Der paraguayische Anwalt Osvaldo Granada Salaberry wirft dem Justizrat vor, dass das von Óscar González Daher etablierte System der Einflussnahme bis heute fortbestehe. Er nennt konkrete Beispiele wie die Terna-Wahl von Aldo Cantero und beklagt eine Atmosphäre der Angst unter unbestechlichen Staatsanwälten.

Der paraguayische Rechtsanwalt Osvaldo Granada Salaberry hat die aktuelle Praxis der Richterwahlen im Consejo de la Magistratura (Justizrat) scharf kritisiert. In einem Interview mit der Zeitung Última Hora erklärte er, dass das von Óscar González Daher, dem früheren Präsidenten des Richterrates (JEM), etablierte System der Einflussnahme bis heute fortbestehe.

„Ich denke, es war gut gemeint, eine Kontrolle über die Judikative zu schaffen, indem man diese von Politikern geführten Gremien einsetzte“, sagte Granada Salaberry. Allerdings habe sich deren Natur grundlegend geändert. Er bezog sich dabei auf die jüngste Wahl von Aldo Cantero in die Terna (Vorschlagsliste) für ein Richteramt.
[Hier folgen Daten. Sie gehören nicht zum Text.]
(** * mcp-server-demo: the notes tool host (main.py) and the tool-call
      orchestration client (client-stdio.py), embedded and verified.

    Conventions of the embedding.

    - A Python [str] is a [string] whose characters are read as the code
      points U+0000..U+00FF; the library functions on [str] that the code
      calls ([strip], [lower], truthiness) are defined on that range with
      Python's tables.
    - Python exceptions are values of [PyExc]; a call that may raise returns
      an [Outcome].
    - The notes file is the only durable state of main.py: it is an
      [option string] ([None] when the file does not exist).  Text-mode I/O
      is the POSIX one: writing leaves a line feed as it is, reading applies
      Python's universal-newline translation. *)

From Stdlib Require Import Ascii ZArith Lia.
From stdpp Require Import base option list strings pretty gmap.

#[local] Set Warnings "-register-all".

Local Open Scope Z_scope.
Local Open Scope nat_scope.
Local Open Scope stdpp_scope.

(* ===================================================================== *)
(** ** Python [str] operations used by both programs                      *)
(* ===================================================================== *)

Module PyStr.

Definition LF : ascii := "010"%char.
Definition CR : ascii := "013"%char.

(** [str.isspace] on one character, for code points below 256:
    U+0009..U+000D, U+001C..U+001F, U+0020, U+0085 and U+00A0. *)
Definition is_space (c : ascii) : bool :=
  let n := nat_of_ascii c in
  ((9 <=? n) && (n <=? 13)) || ((28 <=? n) && (n <=? 32))
  || (n =? 133) || (n =? 160).

Fixpoint lstrip (s : string) : string :=
  match s with
  | EmptyString => EmptyString
  | String c s' => if is_space c then lstrip s' else s
  end.

Fixpoint rstrip (s : string) : string :=
  match s with
  | EmptyString => EmptyString
  | String c s' =>
      match rstrip s' with
      | EmptyString => if is_space c then EmptyString else String c EmptyString
      | r => String c r
      end
  end.

(** [s.strip()]: whitespace removed at both ends. *)
Definition strip (s : string) : string := lstrip (rstrip s).

(** [str.lower] on one character: A..Z, and the Latin-1 capitals
    U+00C0..U+00DE except the multiplication sign U+00D7. *)
Definition lower_char (c : ascii) : ascii :=
  let n := nat_of_ascii c in
  if ((65 <=? n) && (n <=? 90))
     || ((192 <=? n) && (n <=? 222) && negb (n =? 215))
  then ascii_of_nat (n + 32) else c.

Fixpoint lower (s : string) : string :=
  match s with
  | EmptyString => EmptyString
  | String c s' => String (lower_char c) (lower s')
  end.

(** Truthiness of a [str]: the empty string is false. *)
Definition truthy (s : string) : bool :=
  match s with EmptyString => false | _ => true end.

(** Every character is whitespace (true of the empty string). *)
Fixpoint blank (s : string) : bool :=
  match s with
  | EmptyString => true
  | String c s' => is_space c && blank s'
  end.

(** [c in s] for a one-character [c]. *)
Fixpoint contains (c : ascii) (s : string) : bool :=
  match s with
  | EmptyString => false
  | String d s' => Ascii.eqb c d || contains c s'
  end.

(** [s.endswith(c)] for a one-character [c]. *)
Fixpoint ends_with (c : ascii) (s : string) : bool :=
  match s with
  | EmptyString => false
  | String d EmptyString => Ascii.eqb c d
  | String _ s' => ends_with c s'
  end.

End PyStr.

(* ===================================================================== *)
(** ** main.py: the sticky-note tools                                     *)
(* ===================================================================== *)

Module Notes.
Import PyStr.

(** The state of [NOTES_FILE]: [None] when [os.path.exists] is false,
    otherwise the stored text. *)
Definition FileState : Type := option string.

Definition no_notes_yet : string := "No notes yet.".
Definition note_saved : string := "Note saved!".

(** [ensure_file]: create the file empty when it does not exist. *)
Definition ensure_file (fs : FileState) : FileState :=
  match fs with
  | None => Some EmptyString
  | Some _ => fs
  end.

(** [open(NOTES_FILE, "a")] followed by [f.write(data)]. *)
Definition append_text (data : string) (fs : FileState) : FileState :=
  match fs with
  | None => Some data
  | Some old => Some (old +:+ data)
  end.

(** What a text-mode read delivers: "\r\n" and a lone "\r" both become
    "\n" ([open(..., "r")] leaves [newline=None]). *)
Fixpoint universal_newlines (s : string) : string :=
  match s with
  | EmptyString => EmptyString
  | String c s' =>
      if Ascii.eqb c CR then
        match s' with
        | String d s'' =>
            if Ascii.eqb d LF then String LF (universal_newlines s'')
            else String LF (universal_newlines s')
        | EmptyString => String LF EmptyString
        end
      else String c (universal_newlines s')
  end.

(** [f.read()] on a file opened with mode "r". *)
Definition read_text (fs : FileState) : string :=
  match fs with
  | None => EmptyString
  | Some raw => universal_newlines raw
  end.

(** The lines of a translated text, each keeping its final "\n". *)
Fixpoint split_lines (s : string) : list string :=
  match s with
  | EmptyString => []
  | String c s' =>
      if Ascii.eqb c LF then String c EmptyString :: split_lines s'
      else match split_lines s' with
           | [] => [String c EmptyString]
           | l :: ls => String c l :: ls
           end
  end.

(** [f.readlines()]. *)
Definition readlines (fs : FileState) : list string :=
  split_lines (read_text fs).

(** [add_note(message)]: the new file state and the returned string. *)
Definition add_note (message : string) (fs : FileState) : string * FileState :=
  let fs1 := ensure_file fs in
  let fs2 := append_text (message +:+ String LF EmptyString) fs1 in
  (note_saved, fs2).

(** [read_notes()]. *)
Definition read_notes (fs : FileState) : string * FileState :=
  let fs1 := ensure_file fs in
  let content := strip (read_text fs1) in
  ((if truthy content then content else no_notes_yet), fs1).

(** [get_latest_note()]. *)
Definition get_latest_note (fs : FileState) : string * FileState :=
  let fs1 := ensure_file fs in
  let lines := readlines fs1 in
  (match last lines with
   | Some l => strip l
   | None => no_notes_yet
   end, fs1).

(** [note_summary_prompt()]. *)
Definition note_summary_prompt (fs : FileState) : string * FileState :=
  let fs1 := ensure_file fs in
  let content := strip (read_text fs1) in
  ((if truthy content then "Summarize the current notes: " +:+ content
    else "There are no notes yet."), fs1).

(** The stored text, the empty string when there is no file. *)
Definition stored (fs : FileState) : string := default EmptyString fs.

(** The file is absent, empty, or holds only whitespace. *)
Definition absent_or_blank (fs : FileState) : bool :=
  match fs with
  | None => true
  | Some raw => blank raw
  end.

(** The file is absent, empty, or its text ends with a line feed: the
    states that [add_note] alone produces. *)
Definition well_terminated (fs : FileState) : bool :=
  match fs with
  | None => true
  | Some raw => bool_decide (raw = EmptyString) || ends_with LF raw
  end.

End Notes.

(* ===================================================================== *)
(** ** Python values, exceptions and outcomes                             *)
(* ===================================================================== *)

Module Py.

(** The values the client handles: JSON-like data (the message dicts it
    builds, the decoded tool arguments) and library objects read through
    their attributes ([PObject], a class name and its fields in
    declaration order). *)
Inductive PyVal : Type :=
| PNone
| PBool (b : bool)
| PInt (z : Z)
| PStr (s : string)
| PList (items : list PyVal)
| PDict (entries : list (string * PyVal))
| PObject (cls : string) (fields : list (string * PyVal)).

(** Exceptions.  [KeyboardInterrupt] derives from [BaseException] only;
    every other one is an [Exception].  [JSONDecodeError], raised by
    [json.loads], carries the document it could not decode and is a
    subclass of [ValueError].  [LibraryError] is any exception of the
    openai or mcp packages, by class name. *)
Inductive PyExc : Type :=
| KeyboardInterrupt
| ValueError (msg : string)
| JSONDecodeError (doc : string)
| IndexError (msg : string)
| AttributeError (attr : string)
| EOFError
| LibraryError (cls : string) (msg : string).


(** [isinstance(e, Exception)]. *)
Definition is_Exception (e : PyExc) : bool :=
  match e with KeyboardInterrupt => false | _ => true end.

(** [isinstance(e, ValueError)]. *)
Definition is_ValueError (e : PyExc) : bool :=
  match e with ValueError _ | JSONDecodeError _ => true | _ => false end.

Inductive Outcome (A : Type) : Type :=
| Return (a : A)
| Raise (e : PyExc).
Global Arguments Return {A} a.
Global Arguments Raise {A} e.
Definition NewDERPInbound (h : Host) (options : DERPInboundOptions) : result DERPInbound :=
match dialer_NewWithOptions h true (Dialer options) with
| Some err => Err err
| None =>
    let stunListenOptions :=
      {| ListenPort := STUNPort options; listenDetail := listenDetail (Listen options) |} in
    match TLS options with
    | None => Err (E_New "TLS is required for DERP server")
    | Some tlsOptions =>
        if negb (InboundEnabled tlsOptions) then Err (E_New "TLS is required for DERP server")
        else
          match tls_NewServer h tlsOptions with
          | Err err => Err err
          | Ok tlsConfig' =>
              match
                (if negb (String.eqb (ConfigPath options) "") then Ok (basePath h (ConfigPath options))
                 else if (os_Getuid h =? 0)%Z then Ok "/var/lib/derper/derper.key"
                 else Err (E_New "missing config_path"))
              with
              | Err err => Err err
              | Ok configPath' =>
                  match
                    (if negb (String.eqb (MeshPSK options) "") then checkMeshKey (MeshPSK options)
                     else None)
                  with
                  | Some err => Err (E_Cause err "invalid mesh_psk")
                  | None =>
                      Ok {| listener := Listen options;
                            stunListener := stunListenOptions;
                            dialer := Dialer options;
                            tlsConfig := tlsConfig';
                            server := None;
                            configPath := configPath';
                            verifyClientURL := VerifyClientURL options;
                            home := "";
                            meshKey := MeshPSK options;
                            meshKeyPath := MeshPSKFile options;
                            meshWith := MeshWith options |}
                  end
              end
          end
    end
end.
(* ===== verification/_CoqProject ===== *)
-Q . S2P
Prelude.v
Memory.v
CString.v
LinkedList.v
Sort.v
Segments.v
Frames.v
Machine.v
Irq.v
Paging.v
Mmu.v
Kmalloc.v
Objects.v
Sched.v
Blocking.v
Procs.v
Exit.v
Vga.v
Serial.v
Printk.v
Boot.v
Keyboard.v
Fs.v
HwInit.v
Pci.v
Ata.v
Fat.v
Mount.v
Kernel.v
Report.v
Disk.v
Echo.v
Stress.v
Dump.v
Probe.v
Open.v
Platform.v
„Sowohl Deny Yoon Pak als auch die anderen Staatsanwälte, die Teile der paraguayischen Mafia untersucht haben – sie wissen genau, mit wem sie sich nicht anlegen dürfen“, so der Anwalt. Diese Personen würden nicht nach Leistung ausgewählt. „Jetzt werden sie Cantero als Richter haben und wissen genau, an welchen Richter man sich wenden muss, um Wunder der Rechtswissenschaft zu erwirken“, fügte Granada Salaberry hinzu.

Der Anwalt schätzte, dass 50 bis 70 Prozent der Staatsanwälte sowohl in der Staatsanwaltschaft als auch in der Richterschaft noch unbestechlich seien. Diese seien jedoch verängstigt und versteckt, warteten nur auf ihre Pensionierung, „um dann abzuhauen“. Granada Salaberry erinnerte daran, dass er selbst es war, der Óscar González Daher, den einst allmächtigen Präsidenten des JEM, angezeigt hatte. „Heute haben wir einen anderen Typen, aber das System funktioniert immer noch“, schloss er.